Wikipedia (at the time of this writing) defines Observer pattern as following:
The Observer pattern (a subset of the asynchronous publish/subscribe pattern) is a software design pattern in which an object, called the subject, maintains a list of its dependents, called Observers, and notifies them automatically of any state changes, usually by calling one of their methods. It is mainly used to implement distributed event handling systems.

MSDN defines Events (I refer to it later as 'eventing system') as:
Events enable a class or object to notify other classes or objects when something of interest occurs. The class that sends (or raises) the event is called the publisher and the classes that receive (or handle) the event are called subscribers.

.NET eventing system is nothing else then an implementation of an Observer pattern. The subject (type that defines an event) raises the event to notify the Observer (class which adds a handler to the event) that something has occurred.
Having the Observer pattern integrated into the language is a great thing which enables the developer to easily add notifications about object changes. However there are cases where this kind of a system is not sufficient and may lead to poorly designed code if you use it.

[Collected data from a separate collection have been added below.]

(** One step of the loop that recovers the base needles from the anchors. *)
Definition recover_key (nkeys start chunks_per_unit : Z) (keys : list Z) (cm : powerfs_chunk_map) : list Z :=
  let s_idx := cm_chunk_idx cm / chunks_per_unit in
  let vol_rank := s_idx mod nkeys in
  let vol_idx := u64 (start + vol_rank) mod nkeys in
  let rnd := s_idx / nkeys in
  let idx_in_unit := cm_chunk_idx cm mod chunks_per_unit in
  let vol_chunk_idx := u64 (rnd * chunks_per_unit + idx_in_unit) in
  if default 0 (keys !! Z.to_nat vol_idx) =? 0
  then <[Z.to_nat vol_idx := u64 (cm_needle_id cm - vol_chunk_idx)]> keys else keys.

Definition apply_keys (alloc : layout_alloc -> bool) (csz : Z) (s : stripe_part) (preserve : bool)
    (anchors : list powerfs_chunk_map) : stripe_part :=
  let nkeys := volume_ids_count s in
  let stripe_sz := if stripe_size s =? 0 then csz else stripe_size s in
  let c := if csz =? 0 then POWERFS_CHUNK_SIZE else csz in
  let chunks_per_unit := if (stripe_sz =? 0) || (c =? 0) then 1 else stripe_sz / c in
  if (nkeys >? 0) && (chunks_per_unit >? 0) && negb preserve && alloc A_keys then
    mk_stripe (stripe_size s) (stripe_count s) (start_volume_idx s) (volume_ids s) (volume_ids_count s)
      (Some (foldl (recover_key nkeys (start_volume_idx s) chunks_per_unit)
               (replicate (Z.to_nat nkeys) 0) anchors))
  else s.

(** The PER_CHUNK list goes to the EC shards, to the chunk map of a Flat file,
    or is used up to rebuild the base needles of a Stripe file. *)
Definition apply_chunk_list (alloc : layout_alloc -> bool) (rel pl csz : Z) (preserve : bool)
    (ec : array_field powerfs_chunk_map) (c : chunk_part) (st : stripe_part) : chunk_part * stripe_part :=
  if arr_has ec then
    if rel =? POWERFS_RELIABILITY_EC then
      (mk_chunks (chunks c) (chunk_count c) (arr ec) (arr_count ec) (replica_chunks c) (replica_count c)
         (ec_data_shards c) (ec_parity_shards c), st)
    else if pl =? POWERFS_PLACEMENT_FLAT then
      (mk_chunks (arr ec) (arr_count ec) (ec_chunks c) (ec_chunk_count c) (replica_chunks c) (replica_count c)
         (ec_data_shards c) (ec_parity_shards c), st)
    else if is_stripe pl then
      (mk_chunks None 0 (ec_chunks c) (ec_chunk_count c) (replica_chunks c) (replica_count c)
         (ec_data_shards c) (ec_parity_shards c), apply_keys alloc csz st preserve (default [] (arr ec)))
    else (c, st)
  else (c, st).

The .NET eventing system has the following drawbacks:

  • You must define each 'change' as a separate event. Although there are some events which go around this by trying to be 'generic' (such as INotifyPropertyChanged.PropertyChanged) they are usually not elegant and seem more like a workaround.
  • You should define each event as EventHandler (or EventHandler<>). This is not mandatory as CLR allows you to define events of any method signature but if you plan on being CLS compliant and not getting compiler warnings then you usually should follow this convention.

In most cases these drawbacks are not serious and they do not affect your code quality that much. But there are some cases (especially when you have objects where there are lots of changes of various types) where the eventing system is just not good enough. For such cases you should build you own custom Observer pattern.

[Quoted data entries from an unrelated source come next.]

(** The body of the XATTR step: its [step_err]. *)
Definition xattr_step : cprog Z :=
  '(list_sz, _) ← call (X_xattr_list 0);
  if list_sz <? 0 then Ret list_sz else
  if list_sz =? 0 then Ret 0 else
  ok ← call (X_alloc list_sz);
  if negb ok then Ret (- ENOMEM) else
  '(got, buf) ← call (X_xattr_list list_sz);
  if negb (got =? list_sz) then Ret (if got <? 0 then got else - EIO) else
  push_xattrs (split_keys [] buf).

Definition flush_xattr (need_xattr_flush ret : Z) : cprog Z :=
  if need_xattr_flush =? 0 then Ret ret else
  step_err ← xattr_step;
  if step_err =? 0 then Ret ret else _ ← rollback need_xattr_flush; Ret (or_else ret step_err).

(** Up to five attempts; whether one succeeded. *)
Fixpoint update_inline_loop (attempts : nat) (attempt : Z) (data : buffer) : cprog bool :=
  match attempts with
  | O => Ret false
  | S attempts =>
      r ← call (X_update_inline data);
      if r =? 0 then Ret true else
      _ ← (if attempt <? 5 then call (X_msleep (500 * attempt)) else Ret tt);
      update_inline_loop attempts (attempt + 1) data
  end.

Definition keep_inline_dirty (ret err : Z) : cprog Z :=
  _ ← locked (fun s => set_inline_dirty s true); Ret (or_else ret err).

Definition flush_inline (need_inline_flush : bool) (ret : Z) : cprog Z :=
  if negb need_inline_flush then Ret ret else
  aret ← call X_align_inline;
  if aret <? 0 then keep_inline_dirty ret aret else
  if aret >? 0 then Ret ret else
  section (fun s =>
    let i := pi_inline (ci_layout s) in
    if bool_decide (inline_data i = None) || (inline_len i =? 0) then (set_inline_dirty s false, Ret ret) else
    let snap_len := inline_len i in
    (s, ok ← call (X_alloc snap_len);
        if negb ok then keep_inline_dirty ret (- ENOMEM) else
        snap ← peek (fun s =>
          let i := pi_inline (ci_layout s) in
          if inline_len i =? snap_len then take (Z.to_nat snap_len) <$> inline_data i else None);
        match snap with
        | None => keep_inline_dirty ret (- EAGAIN)
        | Some data =>
            inline_synced ← update_inline_loop 5 1 data;
            if (inline_synced : bool) then _ ← locked (fun s => set_inline_dirty s false); Ret ret
            else keep_inline_dirty ret (- EIO)
        end)).

(** The end of the flush window. *)
Definition flush_finish (tid ret : Z) : cprog Z :=
  _ ← locked (fun s =>
    let f := ci_flush s in
    set_flush (set_dirty s (i_dirty_caps s) 0)
      (mk_fl true (filter (fun t => t <> tid) (i_cap_flush_list f)) (i_release_count f)));
  _ ← call X_wake_up;
  Ret ret.

(** The steps outside the lock for the bits [flushing]. *)
Definition flush_steps (tid flushing : Z) (need_inline_flush : bool) : cprog Z :=
  ret ← flush_data (Z.land flushing POWERFS_CAP_WR_DATA);
  ret ← flush_attr (Z.land flushing POWERFS_CAP_AUTH_EXCL) ret;
  ret ← flush_xattr (Z.land flushing POWERFS_CAP_XATTR_EXCL) ret;
  ret ← flush_inline need_inline_flush ret;
  flush_finish tid ret.

(** Take the bits: the record of the flush comes from the inode's slot, the
    allocation made before ([pre]) or an atomic one. *)
Definition flush_take (pre atomic : bool) (flushing : Z) (s : cinode) : option Z * cinode :=
  let f := ci_flush s in
  if negb (i_prealloc_cap_flush f || pre || atomic) then (None, s) else
  let tid := s64 (i_release_count f + 1) in
  let slot := i_prealloc_cap_flush f && pre in
  (Some tid,
   set_flush (set_dirty s (Z.ldiff (i_dirty_caps s) flushing) (Z.lor (i_flushing_caps s) flushing))
     (mk_fl slot (i_cap_flush_list f ++ [tid]) tid)).

Definition powerfs_cap_flush (mask : Z) : cprog Z :=
  pre ← call (X_alloc 0);
  section_alloc (fun atomic s =>
    let flushing := Z.land (i_dirty_caps s) mask in
    if flushing =? 0 then
      (s, if (pre : bool)
          then section (fun s => let f := ci_flush s in
                 (set_flush s (mk_fl true (i_cap_flush_list f) (i_release_count f)), Ret 0))
          else Ret 0)
    else
      let need_inline_flush :=
        has flushing POWERFS_CAP_WR_DATA && (placement (ci_layout s) =? POWERFS_PLACEMENT_INLINE) &&
        inline_dirty (pi_inline (ci_layout s)) in
      match flush_take pre atomic flushing s with
      | (None, s) => (set_dirty s (Z.lor (i_dirty_caps s) flushing) (Z.ldiff (i_flushing_caps s) flushing),
                      Ret (- ENOMEM))
      | (Some tid, s) => (s, flush_steps tid flushing need_inline_flush)
      end).

Definition powerfs_cap_mark_dirty (caps : Z) : cprog unit :=
  locked (fun s => set_dirty s (Z.lor (i_dirty_caps s) caps) (i_flushing_caps s)).

(** ** Recall *)

(** Steps 2b to 6 of [powerfs_cap_revoke], after the flush. *)
Definition drop_dir_complete (s : cinode) : cinode :=
  let g := ci_gen s in set_gen s (mk_gen (s32 (i_shared_gen g + 1)) (i_rdcache_gen g) false false).

Definition settle_cap (c : powerfs_cap) : powerfs_cap :=
  mk_cap (issuer_id c) (issued c) (issued c) (cap_seq c) (issue_seq c) (cap_gen c) (cap_token c)
    (cap_epoch c) (cap_expire c) (last_used c) (content_size c).

Definition inline_file (s : cinode) : bool := placement (ci_layout s) =? POWERFS_PLACEMENT_INLINE.

(** Steps 3, 4 and the locked part of 4b; whether 4b has to go on. *)
Definition revoke_settle (k revoking : Z) (s : cinode) : cinode * bool :=
  let s := on_cap s k settle_cap in
  let s := if has revoking POWERFS_CAP_FILE_SHARED then drop_dir_complete s else s in
  if has revoking POWERFS_CAP_WR_DATA && inline_file s then
    let i := pi_inline (ci_layout s) in
    (if inline_dirty i then s else set_inline s (mk_inline None 0 false (inline_max_size i)), true)
  else (s, false).

Definition revoke_tail (k revoking : Z) : cprog unit :=
  _ ← section (fun s =>
    let '(s, drop_inline) := revoke_settle k revoking s in
    (s, when_ drop_inline (_ ← call X_invalidate_pages; call X_invalidate_one)));
  inline ← peek inline_file;
  _ ← when_ (S_ISREG && negb inline &&
             has revoking (Z.lor (Z.lor POWERFS_CAP_FILE_SHARED POWERFS_CAP_FILE_CACHE) POWERFS_CAP_WR_DATA))
        (call X_invalidate_pages);
  _ ← cap_send_recall_ack k;
  call X_wake_up.

Definition clear_issued (revoking : Z) (c : powerfs_cap) : powerfs_cap :=
  mk_cap (issuer_id c) (Z.ldiff (issued c) revoking) (implemented c) (cap_seq c) (issue_seq c) (cap_gen c)
    (cap_token c) (cap_epoch c) (cap_expire c) (last_used c) (content_size c).

(** Entered with the lock held: the state at the first unlock and the rest. *)
Definition powerfs_cap_revoke (k revoking : Z) (s : cinode) : cinode * cprog unit :=
  let s := on_cap s k (clear_issued revoking) in
  let dirty_to_flush := Z.land (i_dirty_caps s) revoking in
  (s, _ ← (if nz dirty_to_flush then powerfs_cap_flush dirty_to_flush else Ret 0);
      _ ← when_ (has revoking POWERFS_CAP_AUTH_EXCL && S_ISDIR)
            (_ ← call X_cancel_flush_work; call X_flush_dirty_creates);
      revoke_tail k revoking).

(** ** Notifications *)

Inductive notify_body :=
| CAP_NOTIFY_RECALL (recall_mask retain_mask epoch : Z)
| CAP_NOTIFY_UPGRADE (new_granted epoch sn : Z).

Record powerfs_cap_notify_work := mk_notify { w_token : buffer; w_token_len : Z; w_body : notify_body }.

(** The work queued by both handlers; [None] when nothing is queued. *)
Definition notify_work (alloc wq_ready : bool) (lease_token : buffer) (token_len : Z) (body : notify_body)
  : option powerfs_cap_notify_work :=
  if negb alloc then None else
  let w := if (token_len >? 0) && (token_len <? 64)
           then mk_notify (take (Z.to_nat token_len) lease_token) token_len body else mk_notify [] 0 body in
  if wq_ready then Some w else None.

Building you own Observer pattern is quite simple and can be expressed in these few steps:

  1. Select the type which will be the subject (lets call it Subject)
  2. Define the changes that this type will expose
  3. Create a new interface which will define methods that represent the changes of the Subject (for example ISubjectObserver)
  4. Create a new interface method for each change (for example OnSubjectNameChanged, OnSubjectTypeChanged, OnSubjectDetailLineAdded etc.) with parameters which are suitable for each notification (old value, new value, added detail object etc.)
  5. Create a new type which will represent the Observer (lets call it Observer)
  6. Have it implement the new interface (public class Observer: ISubjectObserver)
  7. Implement the methods of the interface
  8. Add two methods to the Subject type which will be used to register/unregister an Observer (RegisterSubjectObserver(ISubject**Observer**),UnRegisterSubjectObserver(ISubjectObserver*)`

Looks simple, and it is. If you are reading this you are probably thinking "hey, I know how to do all this". Well that might be true but developers sometimes forget to think about alternate ways to do something and this might give you another way of looking at things when designing your applications.